Please return every line below that contains the string "pose".

---- Records for processing

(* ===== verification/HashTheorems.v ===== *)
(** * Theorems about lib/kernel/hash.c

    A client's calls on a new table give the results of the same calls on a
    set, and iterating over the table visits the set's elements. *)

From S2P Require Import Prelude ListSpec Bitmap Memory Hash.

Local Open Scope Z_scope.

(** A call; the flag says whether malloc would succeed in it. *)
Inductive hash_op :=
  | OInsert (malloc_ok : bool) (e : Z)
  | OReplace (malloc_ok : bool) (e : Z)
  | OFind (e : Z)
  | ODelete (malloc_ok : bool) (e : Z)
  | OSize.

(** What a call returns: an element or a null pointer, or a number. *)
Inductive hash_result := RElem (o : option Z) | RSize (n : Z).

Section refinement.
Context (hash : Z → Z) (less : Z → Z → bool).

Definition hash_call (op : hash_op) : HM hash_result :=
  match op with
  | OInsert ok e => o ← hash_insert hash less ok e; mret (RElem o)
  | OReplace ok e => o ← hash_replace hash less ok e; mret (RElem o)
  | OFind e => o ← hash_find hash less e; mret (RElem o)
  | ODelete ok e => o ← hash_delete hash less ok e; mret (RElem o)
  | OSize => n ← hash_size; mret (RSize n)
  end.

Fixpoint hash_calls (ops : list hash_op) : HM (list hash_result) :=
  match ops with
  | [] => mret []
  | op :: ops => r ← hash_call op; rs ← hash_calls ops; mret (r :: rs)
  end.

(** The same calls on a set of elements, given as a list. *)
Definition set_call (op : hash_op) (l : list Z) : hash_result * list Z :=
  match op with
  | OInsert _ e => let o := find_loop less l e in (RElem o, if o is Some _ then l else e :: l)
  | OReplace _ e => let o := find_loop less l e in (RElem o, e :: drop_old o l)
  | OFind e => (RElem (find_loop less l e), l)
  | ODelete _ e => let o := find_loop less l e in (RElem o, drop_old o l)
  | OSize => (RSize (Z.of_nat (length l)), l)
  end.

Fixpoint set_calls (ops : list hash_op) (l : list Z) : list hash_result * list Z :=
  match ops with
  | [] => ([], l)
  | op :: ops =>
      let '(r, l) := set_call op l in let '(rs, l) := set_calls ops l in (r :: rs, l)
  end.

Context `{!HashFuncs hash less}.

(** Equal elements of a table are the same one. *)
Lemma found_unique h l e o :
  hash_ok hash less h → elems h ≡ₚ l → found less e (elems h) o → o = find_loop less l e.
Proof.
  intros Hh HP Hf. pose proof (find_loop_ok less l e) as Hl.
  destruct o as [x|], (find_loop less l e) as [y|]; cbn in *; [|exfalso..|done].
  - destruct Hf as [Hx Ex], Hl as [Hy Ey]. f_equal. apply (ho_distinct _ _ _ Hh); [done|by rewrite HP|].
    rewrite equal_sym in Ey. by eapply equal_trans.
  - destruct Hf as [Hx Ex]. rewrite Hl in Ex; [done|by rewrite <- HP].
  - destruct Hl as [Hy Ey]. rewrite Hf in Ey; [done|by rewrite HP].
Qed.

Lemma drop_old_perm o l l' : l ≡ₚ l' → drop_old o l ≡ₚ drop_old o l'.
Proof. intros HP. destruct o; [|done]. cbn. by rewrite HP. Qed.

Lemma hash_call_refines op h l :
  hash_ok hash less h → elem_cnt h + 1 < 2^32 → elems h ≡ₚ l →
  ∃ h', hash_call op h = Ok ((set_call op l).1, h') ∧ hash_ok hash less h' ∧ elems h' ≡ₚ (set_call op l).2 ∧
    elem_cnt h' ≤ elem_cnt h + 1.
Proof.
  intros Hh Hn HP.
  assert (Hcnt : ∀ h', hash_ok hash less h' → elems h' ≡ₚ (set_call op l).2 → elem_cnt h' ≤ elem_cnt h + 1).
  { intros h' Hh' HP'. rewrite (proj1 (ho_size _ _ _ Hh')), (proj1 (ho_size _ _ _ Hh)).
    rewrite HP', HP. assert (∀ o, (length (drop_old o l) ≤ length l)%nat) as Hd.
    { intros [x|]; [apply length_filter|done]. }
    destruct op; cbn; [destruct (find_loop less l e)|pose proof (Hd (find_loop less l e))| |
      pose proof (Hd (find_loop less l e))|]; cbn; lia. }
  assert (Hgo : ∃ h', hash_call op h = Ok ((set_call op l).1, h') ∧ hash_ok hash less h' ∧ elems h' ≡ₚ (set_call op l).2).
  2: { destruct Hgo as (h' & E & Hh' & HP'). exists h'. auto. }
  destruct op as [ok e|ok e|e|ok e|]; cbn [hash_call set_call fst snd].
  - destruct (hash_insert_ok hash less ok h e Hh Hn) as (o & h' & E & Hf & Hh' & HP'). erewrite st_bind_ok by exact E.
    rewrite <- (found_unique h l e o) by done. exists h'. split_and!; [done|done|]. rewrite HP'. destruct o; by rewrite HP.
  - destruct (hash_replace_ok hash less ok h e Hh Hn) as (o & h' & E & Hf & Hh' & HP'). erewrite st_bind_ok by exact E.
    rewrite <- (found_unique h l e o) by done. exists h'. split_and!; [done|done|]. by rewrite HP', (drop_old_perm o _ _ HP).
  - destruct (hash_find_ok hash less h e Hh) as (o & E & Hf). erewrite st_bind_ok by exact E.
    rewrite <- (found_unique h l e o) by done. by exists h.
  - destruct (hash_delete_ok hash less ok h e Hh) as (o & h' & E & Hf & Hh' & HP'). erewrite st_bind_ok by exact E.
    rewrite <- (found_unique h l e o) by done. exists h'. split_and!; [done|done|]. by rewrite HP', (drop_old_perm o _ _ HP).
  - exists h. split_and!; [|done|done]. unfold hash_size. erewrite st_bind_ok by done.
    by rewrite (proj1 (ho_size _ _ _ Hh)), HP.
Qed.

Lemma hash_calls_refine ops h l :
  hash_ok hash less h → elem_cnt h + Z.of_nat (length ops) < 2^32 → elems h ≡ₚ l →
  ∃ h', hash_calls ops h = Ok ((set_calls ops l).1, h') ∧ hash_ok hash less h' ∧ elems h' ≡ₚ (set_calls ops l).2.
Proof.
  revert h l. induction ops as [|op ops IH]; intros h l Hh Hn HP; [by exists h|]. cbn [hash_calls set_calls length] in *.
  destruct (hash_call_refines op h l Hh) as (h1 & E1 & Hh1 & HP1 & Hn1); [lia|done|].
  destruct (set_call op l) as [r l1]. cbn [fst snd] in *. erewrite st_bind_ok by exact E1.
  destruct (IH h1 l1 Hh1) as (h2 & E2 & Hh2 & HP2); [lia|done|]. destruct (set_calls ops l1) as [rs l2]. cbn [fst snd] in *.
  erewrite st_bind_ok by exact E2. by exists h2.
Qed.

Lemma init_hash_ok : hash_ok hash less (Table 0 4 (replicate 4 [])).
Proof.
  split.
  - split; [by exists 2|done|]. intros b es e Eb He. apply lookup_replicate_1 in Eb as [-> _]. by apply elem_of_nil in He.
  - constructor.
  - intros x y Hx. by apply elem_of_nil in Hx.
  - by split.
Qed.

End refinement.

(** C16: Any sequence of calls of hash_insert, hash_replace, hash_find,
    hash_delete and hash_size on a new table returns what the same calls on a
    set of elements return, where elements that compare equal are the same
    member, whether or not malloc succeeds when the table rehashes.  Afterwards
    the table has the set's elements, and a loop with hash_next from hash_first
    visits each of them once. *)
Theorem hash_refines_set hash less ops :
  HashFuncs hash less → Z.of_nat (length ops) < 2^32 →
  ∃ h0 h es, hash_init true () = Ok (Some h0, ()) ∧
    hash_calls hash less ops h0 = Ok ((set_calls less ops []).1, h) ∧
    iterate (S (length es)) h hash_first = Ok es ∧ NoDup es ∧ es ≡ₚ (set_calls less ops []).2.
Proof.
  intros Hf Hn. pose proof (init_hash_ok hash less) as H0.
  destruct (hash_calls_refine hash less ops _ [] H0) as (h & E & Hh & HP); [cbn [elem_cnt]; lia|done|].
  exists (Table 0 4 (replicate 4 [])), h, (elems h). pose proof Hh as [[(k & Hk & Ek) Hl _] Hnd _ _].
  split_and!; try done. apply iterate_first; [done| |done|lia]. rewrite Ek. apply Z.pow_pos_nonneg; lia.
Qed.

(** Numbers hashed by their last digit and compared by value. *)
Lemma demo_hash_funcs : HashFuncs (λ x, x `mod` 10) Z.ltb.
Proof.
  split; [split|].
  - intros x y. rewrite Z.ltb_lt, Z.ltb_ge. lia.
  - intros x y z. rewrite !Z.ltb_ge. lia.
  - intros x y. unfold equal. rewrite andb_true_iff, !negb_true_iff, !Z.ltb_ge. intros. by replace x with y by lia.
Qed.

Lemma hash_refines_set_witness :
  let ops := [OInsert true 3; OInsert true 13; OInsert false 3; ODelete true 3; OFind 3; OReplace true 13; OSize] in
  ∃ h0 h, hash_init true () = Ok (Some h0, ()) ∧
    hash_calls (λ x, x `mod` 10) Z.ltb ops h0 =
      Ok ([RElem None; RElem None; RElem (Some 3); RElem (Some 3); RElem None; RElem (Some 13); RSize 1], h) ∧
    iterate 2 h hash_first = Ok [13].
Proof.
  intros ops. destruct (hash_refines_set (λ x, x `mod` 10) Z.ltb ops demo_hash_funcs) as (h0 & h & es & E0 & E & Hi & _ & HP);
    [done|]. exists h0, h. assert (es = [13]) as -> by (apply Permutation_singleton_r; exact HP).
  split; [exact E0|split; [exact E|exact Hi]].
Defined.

--------

■ Answer area ■
  intros Hh HP Hf. pose proof (find_loop_ok less l e) as Hl.
    destruct op; cbn; [destruct (find_loop less l e)|pose proof (Hd (find_loop less l e))| |
      pose proof (Hd (find_loop less l e))|]; cbn; lia. }
  intros Hf Hn. pose proof (init_hash_ok hash less) as H0.
  exists (Table 0 4 (replicate 4 [])), h, (elems h). pose proof Hh as [[(k & Hk & Ek) Hl _] Hnd _ _].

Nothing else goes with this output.